(* ===== verification/Protocol.v ===== *)
(** * rg-protocol: the wire types shared by every service

    Models [services/rg-protocol/src/lib.rs] (template proposals, verdicts and the canonical
    reason codes) and [services/rg-protocol/src/gateway.rs] (deployment modes, BIP 320 masks,
    consensus constants, validation levels). *)

From S2P Require Import Prelude.

Definition PROTOCOL_VERSION : Z := 2.

(** ** Canonical reason codes *)

Inductive VerdictReason : Type :=
| ProtocolVersionMismatch
| InvalidPrevHash
| PrevHashLenMismatch
| CoinbaseValueZeroRejected
| EmptyTemplateRejected
| TxCountExceeded
| TotalFeesBelowMinimum
| AvgFeeBelowMinimum
| PolicyLoadError
| MempoolBackendUnavailable
| InternalError
| WeightRatioExceeded
| TemplateStale
| SigopsBudgetWarning
| CoinbaseSigopsAbnormal
| V2InvariantCoinbaseValueMismatch
| V2InvariantTemplateWeightMismatch
| V2InvariantMerkleRootMismatch
| V2InvariantWitnessCommitmentMissing
| V2InvariantWitnessCommitmentMismatch
| V2InvariantSigopsMismatch
| V2InvariantCoinbaseSigopsMismatch
| V2InvariantTxCountMismatch
| V2InvariantCoinbaseScriptLength
| V2InvariantCoinbaseOutputCount
| V2InvariantCoinbaseBip34Missing
| V2InvariantCoinbaseHeightMismatch
| V2InvariantWeightExceedsMax
| V2InvariantSigopsExceedMax
| V2InvariantCoinbaseValueExceedsMax
| V2InvariantNontcbNullPrevout
| V2InvariantCoinbasePrevoutNotNull
| V2InvariantHeaderVersionLow
| V2InvariantDuplicateTx
| V2InvariantDecodeFailed
| V2InvariantMempoolTxUnknown
| V2InvariantMempoolToleranceExceeded
| V2InvariantMempoolUnavailable
| V2InvariantMempoolViewStale.

(** [VerdictReason::ALL]. *)
Definition VerdictReason_ALL : list VerdictReason :=
  [ ProtocolVersionMismatch;
    InvalidPrevHash;
    PrevHashLenMismatch;
    CoinbaseValueZeroRejected;
    EmptyTemplateRejected;
    TxCountExceeded;
    TotalFeesBelowMinimum;
    AvgFeeBelowMinimum;
    PolicyLoadError;
    MempoolBackendUnavailable;
    InternalError;
    WeightRatioExceeded;
    TemplateStale;
    SigopsBudgetWarning;
    CoinbaseSigopsAbnormal;
    V2InvariantCoinbaseValueMismatch;
    V2InvariantTemplateWeightMismatch;
    V2InvariantMerkleRootMismatch;
    V2InvariantWitnessCommitmentMissing;
    V2InvariantWitnessCommitmentMismatch;
    V2InvariantSigopsMismatch;
    V2InvariantCoinbaseSigopsMismatch;
    V2InvariantTxCountMismatch;
    V2InvariantCoinbaseScriptLength;
    V2InvariantCoinbaseOutputCount;
    V2InvariantCoinbaseBip34Missing;
    V2InvariantCoinbaseHeightMismatch;
    V2InvariantWeightExceedsMax;
    V2InvariantSigopsExceedMax;
    V2InvariantCoinbaseValueExceedsMax;
    V2InvariantNontcbNullPrevout;
    V2InvariantCoinbasePrevoutNotNull;
    V2InvariantHeaderVersionLow;
    V2InvariantDuplicateTx;
    V2InvariantDecodeFailed;
    V2InvariantMempoolTxUnknown;
    V2InvariantMempoolToleranceExceeded;
    V2InvariantMempoolUnavailable;
    V2InvariantMempoolViewStale ].

(** [VerdictReason::ALL_CODES]. *)
Definition VerdictReason_ALL_CODES : list string :=
  [ "protocol_version_mismatch";
    "invalid_prev_hash";
    "prev_hash_len_mismatch";
    "coinbase_value_zero_rejected";
    "empty_template_rejected";
    "tx_count_exceeded";
    "total_fees_below_minimum";
    "avg_fee_below_minimum";
    "policy_load_error";
    "mempool_backend_unavailable";
    "internal_error";
    "weight_ratio_exceeded";
    "template_stale";
    "sigops_budget_warning";
    "coinbase_sigops_abnormal";
    "v2_invariant_coinbase_value_mismatch";
    "v2_invariant_template_weight_mismatch";
    "v2_invariant_merkle_root_mismatch";
    "v2_invariant_witness_commitment_missing";
    "v2_invariant_witness_commitment_mismatch";
    "v2_invariant_sigops_mismatch";
    "v2_invariant_coinbase_sigops_mismatch";
    "v2_invariant_tx_count_mismatch";
    "v2_invariant_coinbase_script_length";
    "v2_invariant_coinbase_output_count";
    "v2_invariant_coinbase_bip34_missing";
    "v2_invariant_coinbase_height_mismatch";
    "v2_invariant_weight_exceeds_max";
    "v2_invariant_sigops_exceed_max";
    "v2_invariant_coinbase_value_exceeds_max";
    "v2_invariant_nontcb_null_prevout";
    "v2_invariant_coinbase_prevout_not_null";
    "v2_invariant_header_version_low";
    "v2_invariant_duplicate_tx";
    "v2_invariant_decode_failed";
    "v2_invariant_mempool_tx_unknown";
    "v2_invariant_mempool_tolerance_exceeded";
    "v2_invariant_mempool_unavailable";
    "v2_invariant_mempool_view_stale" ]%string.

(** [VerdictReason::as_str]. *)
Definition VerdictReason_as_str (r : VerdictReason) : string :=
  match r with
  | ProtocolVersionMismatch => "protocol_version_mismatch"
  | InvalidPrevHash => "invalid_prev_hash"
  | PrevHashLenMismatch => "prev_hash_len_mismatch"
  | CoinbaseValueZeroRejected => "coinbase_value_zero_rejected"
  | EmptyTemplateRejected => "empty_template_rejected"
  | TxCountExceeded => "tx_count_exceeded"
  | TotalFeesBelowMinimum => "total_fees_below_minimum"
  | AvgFeeBelowMinimum => "avg_fee_below_minimum"
  | PolicyLoadError => "policy_load_error"
  | MempoolBackendUnavailable => "mempool_backend_unavailable"
  | InternalError => "internal_error"
  | WeightRatioExceeded => "weight_ratio_exceeded"
  | TemplateStale => "template_stale"
  | SigopsBudgetWarning => "sigops_budget_warning"
  | CoinbaseSigopsAbnormal => "coinbase_sigops_abnormal"
  | V2InvariantCoinbaseValueMismatch => "v2_invariant_coinbase_value_mismatch"
  | V2InvariantTemplateWeightMismatch => "v2_invariant_template_weight_mismatch"
  | V2InvariantMerkleRootMismatch => "v2_invariant_merkle_root_mismatch"
  | V2InvariantWitnessCommitmentMissing => "v2_invariant_witness_commitment_missing"
  | V2InvariantWitnessCommitmentMismatch => "v2_invariant_witness_commitment_mismatch"
  | V2InvariantSigopsMismatch => "v2_invariant_sigops_mismatch"
  | V2InvariantCoinbaseSigopsMismatch => "v2_invariant_coinbase_sigops_mismatch"
  | V2InvariantTxCountMismatch => "v2_invariant_tx_count_mismatch"
  | V2InvariantCoinbaseScriptLength => "v2_invariant_coinbase_script_length"
  | V2InvariantCoinbaseOutputCount => "v2_invariant_coinbase_output_count"
  | V2InvariantCoinbaseBip34Missing => "v2_invariant_coinbase_bip34_missing"
  | V2InvariantCoinbaseHeightMismatch => "v2_invariant_coinbase_height_mismatch"
  | V2InvariantWeightExceedsMax => "v2_invariant_weight_exceeds_max"
  | V2InvariantSigopsExceedMax => "v2_invariant_sigops_exceed_max"
  | V2InvariantCoinbaseValueExceedsMax => "v2_invariant_coinbase_value_exceeds_max"
  | V2InvariantNontcbNullPrevout => "v2_invariant_nontcb_null_prevout"
  | V2InvariantCoinbasePrevoutNotNull => "v2_invariant_coinbase_prevout_not_null"
  | V2InvariantHeaderVersionLow => "v2_invariant_header_version_low"
  | V2InvariantDuplicateTx => "v2_invariant_duplicate_tx"
  | V2InvariantDecodeFailed => "v2_invariant_decode_failed"
  | V2InvariantMempoolTxUnknown => "v2_invariant_mempool_tx_unknown"
  | V2InvariantMempoolToleranceExceeded => "v2_invariant_mempool_tolerance_exceeded"
  | V2InvariantMempoolUnavailable => "v2_invariant_mempool_unavailable"
  | V2InvariantMempoolViewStale => "v2_invariant_mempool_view_stale"
  end%string.

(** The serde name of each variant: the explicit [#[serde(rename = ...)]] where there is one,
    the [rename_all = "snake_case"] spelling of the variant otherwise. *)
Definition VerdictReason_serde_name (r : VerdictReason) : string :=
  match r with
  | ProtocolVersionMismatch => "protocol_version_mismatch"
  | InvalidPrevHash => "invalid_prev_hash"
  | PrevHashLenMismatch => "prev_hash_len_mismatch"
  | CoinbaseValueZeroRejected => "coinbase_value_zero_rejected"
  | EmptyTemplateRejected => "empty_template_rejected"
  | TxCountExceeded => "tx_count_exceeded"
  | TotalFeesBelowMinimum => "total_fees_below_minimum"
  | AvgFeeBelowMinimum => "avg_fee_below_minimum"
  | PolicyLoadError => "policy_load_error"
  | MempoolBackendUnavailable => "mempool_backend_unavailable"
  | InternalError => "internal_error"
  | WeightRatioExceeded => "weight_ratio_exceeded"
  | TemplateStale => "template_stale"
  | SigopsBudgetWarning => "sigops_budget_warning"
  | CoinbaseSigopsAbnormal => "coinbase_sigops_abnormal"
  | V2InvariantCoinbaseValueMismatch => "v2_invariant_coinbase_value_mismatch"
  | V2InvariantTemplateWeightMismatch => "v2_invariant_template_weight_mismatch"
  | V2InvariantMerkleRootMismatch => "v2_invariant_merkle_root_mismatch"
  | V2InvariantWitnessCommitmentMissing => "v2_invariant_witness_commitment_missing"
  | V2InvariantWitnessCommitmentMismatch => "v2_invariant_witness_commitment_mismatch"
  | V2InvariantSigopsMismatch => "v2_invariant_sigops_mismatch"
  | V2InvariantCoinbaseSigopsMismatch => "v2_invariant_coinbase_sigops_mismatch"
  | V2InvariantTxCountMismatch => "v2_invariant_tx_count_mismatch"
  | V2InvariantCoinbaseScriptLength => "v2_invariant_coinbase_script_length"
  | V2InvariantCoinbaseOutputCount => "v2_invariant_coinbase_output_count"
  | V2InvariantCoinbaseBip34Missing => "v2_invariant_coinbase_bip34_missing"
  | V2InvariantCoinbaseHeightMismatch => "v2_invariant_coinbase_height_mismatch"
  | V2InvariantWeightExceedsMax => "v2_invariant_weight_exceeds_max"
  | V2InvariantSigopsExceedMax => "v2_invariant_sigops_exceed_max"
  | V2InvariantCoinbaseValueExceedsMax => "v2_invariant_coinbase_value_exceeds_max"
  | V2InvariantNontcbNullPrevout => "v2_invariant_nontcb_null_prevout"
  | V2InvariantCoinbasePrevoutNotNull => "v2_invariant_coinbase_prevout_not_null"
  | V2InvariantHeaderVersionLow => "v2_invariant_header_version_low"
  | V2InvariantDuplicateTx => "v2_invariant_duplicate_tx"
  | V2InvariantDecodeFailed => "v2_invariant_decode_failed"
  | V2InvariantMempoolTxUnknown => "v2_invariant_mempool_tx_unknown"
  | V2InvariantMempoolToleranceExceeded => "v2_invariant_mempool_tolerance_exceeded"
  | V2InvariantMempoolUnavailable => "v2_invariant_mempool_unavailable"
  | V2InvariantMempoolViewStale => "v2_invariant_mempool_view_stale"
  end%string.

(** ** Template proposals and verdicts *)

Module TemplatePropose.
Record t : Type := mk {
  version : Z;
  id : Z;
  block_height : Z;
  prev_hash : string;
  coinbase_value : Z;
  tx_count : Z;
  total_fees : Z;
  observed_weight : option Z;
  created_at_unix_ms : option Z;
  total_sigops : option Z;
  coinbase_sigops : option Z;
  template_weight : option Z;
  gateway_instance_id : option string;
  raw_block_hex : option string
}.

(** The ranges of the integer fields. *)
Definition wf (t : t) : Prop :=
  in_u 16 (version t) /\ in_u 64 (id t) /\ in_u 32 (block_height t) /\
  in_u 64 (coinbase_value t) /\ in_u 32 (tx_count t) /\ in_u 64 (total_fees t) /\
  (forall w, observed_weight t = Some w -> in_u 64 w) /\
  (forall w, created_at_unix_ms t = Some w -> in_u 64 w) /\
  (forall w, total_sigops t = Some w -> in_u 32 w) /\
  (forall w, coinbase_sigops t = Some w -> in_u 32 w) /\
  (forall w, template_weight t = Some w -> in_u 64 w).
End TemplatePropose.

(** ** Gateway types (gateway.rs) *)

Inductive GatewayMode : Type := Inline | Observe | Shadow.

Definition GatewayMode_as_str (m : GatewayMode) : string :=
  match m with Inline => "inline" | Observe => "observe" | Shadow => "shadow" end%string.

Definition accepts_miners (m : GatewayMode) : bool :=
  match m with Inline | Observe => true | Shadow => false end.

Definition enforces_verdicts (m : GatewayMode) : bool :=
  match m with Inline => true | Observe | Shadow => false end.

Definition detects_replay (m : GatewayMode) : bool :=
  match m with Inline => true | Observe | Shadow => false end.

(** BIP 320 masks; [!m] on a [u32] is the complement within 32 bits. *)
Definition BIP320_GP_MASK : Z := 0x1fffe000.
Definition BIP320_SIGNALING_MASK : Z := Z.lxor (Z.ones 32) BIP320_GP_MASK.

Definition MAX_FUTURE_BLOCK_TIME_SECONDS : Z := 7200.

(** [DIFF1_TARGET_BE], 32 bytes, most significant first. *)
Definition DIFF1_TARGET_BE : bytes :=
  [x00; x00; x00; x00; xff; xff; x00; x00; x00; x00; x00; x00; x00; x00; x00; x00;
   x00; x00; x00; x00; x00; x00; x00; x00; x00; x00; x00; x00; x00; x00; x00; x00].

Definition MAX_INTERNAL_LINE_BYTES : Z := 20 * 1024 * 1024.

Inductive ValidationLevel : Type := Full | Sv2.

Definition ValidationLevel_as_str (l : ValidationLevel) : string :=
  match l with Full => "full" | Sv2 => "sv2" end%string.

(** ** The reason-code contract *)

Lemma VerdictReason_ALL_complete : forall r, r ∈ VerdictReason_ALL.
Proof. solve_enum. Qed.

(** The spelling is injective: a code determines its reason. *)
#[global] Instance VerdictReason_as_str_inj : Inj (=) (=) VerdictReason_as_str.
Proof.
  apply (enum_inj VerdictReason_ALL); [apply VerdictReason_ALL_complete|].
  apply (bool_decide_unpack _). by vm_compute.
Qed.

#[global] Instance VerdictReason_eq_dec : EqDecision VerdictReason :=
  inj_eq_dec VerdictReason_as_str VerdictReason_as_str_inj.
- - - -
▶ _Brief_: Of all the entries above, retype exactly the lines from the line with "Inductive GatewayMode : Type" to the line with "(** The spelling", both included, and no others.

▶ _Result of this task_:
Inductive GatewayMode : Type := Inline | Observe | Shadow.

Definition GatewayMode_as_str (m : GatewayMode) : string :=
  match m with Inline => "inline" | Observe => "observe" | Shadow => "shadow" end%string.

Definition accepts_miners (m : GatewayMode) : bool :=
  match m with Inline | Observe => true | Shadow => false end.

Definition enforces_verdicts (m : GatewayMode) : bool :=
  match m with Inline => true | Observe | Shadow => false end.

Definition detects_replay (m : GatewayMode) : bool :=
  match m with Inline => true | Observe | Shadow => false end.

(** BIP 320 masks; [!m] on a [u32] is the complement within 32 bits. *)
Definition BIP320_GP_MASK : Z := 0x1fffe000.
Definition BIP320_SIGNALING_MASK : Z := Z.lxor (Z.ones 32) BIP320_GP_MASK.

Definition MAX_FUTURE_BLOCK_TIME_SECONDS : Z := 7200.

(** [DIFF1_TARGET_BE], 32 bytes, most significant first. *)
Definition DIFF1_TARGET_BE : bytes :=
  [x00; x00; x00; x00; xff; xff; x00; x00; x00; x00; x00; x00; x00; x00; x00; x00;
   x00; x00; x00; x00; x00; x00; x00; x00; x00; x00; x00; x00; x00; x00; x00; x00].

Definition MAX_INTERNAL_LINE_BYTES : Z := 20 * 1024 * 1024.

Inductive ValidationLevel : Type := Full | Sv2.

Definition ValidationLevel_as_str (l : ValidationLevel) : string :=
  match l with Full => "full" | Sv2 => "sv2" end%string.

(** ** The reason-code contract *)

Lemma VerdictReason_ALL_complete : forall r, r ∈ VerdictReason_ALL.
Proof. solve_enum. Qed.

(** The spelling is injective: a code determines its reason. *)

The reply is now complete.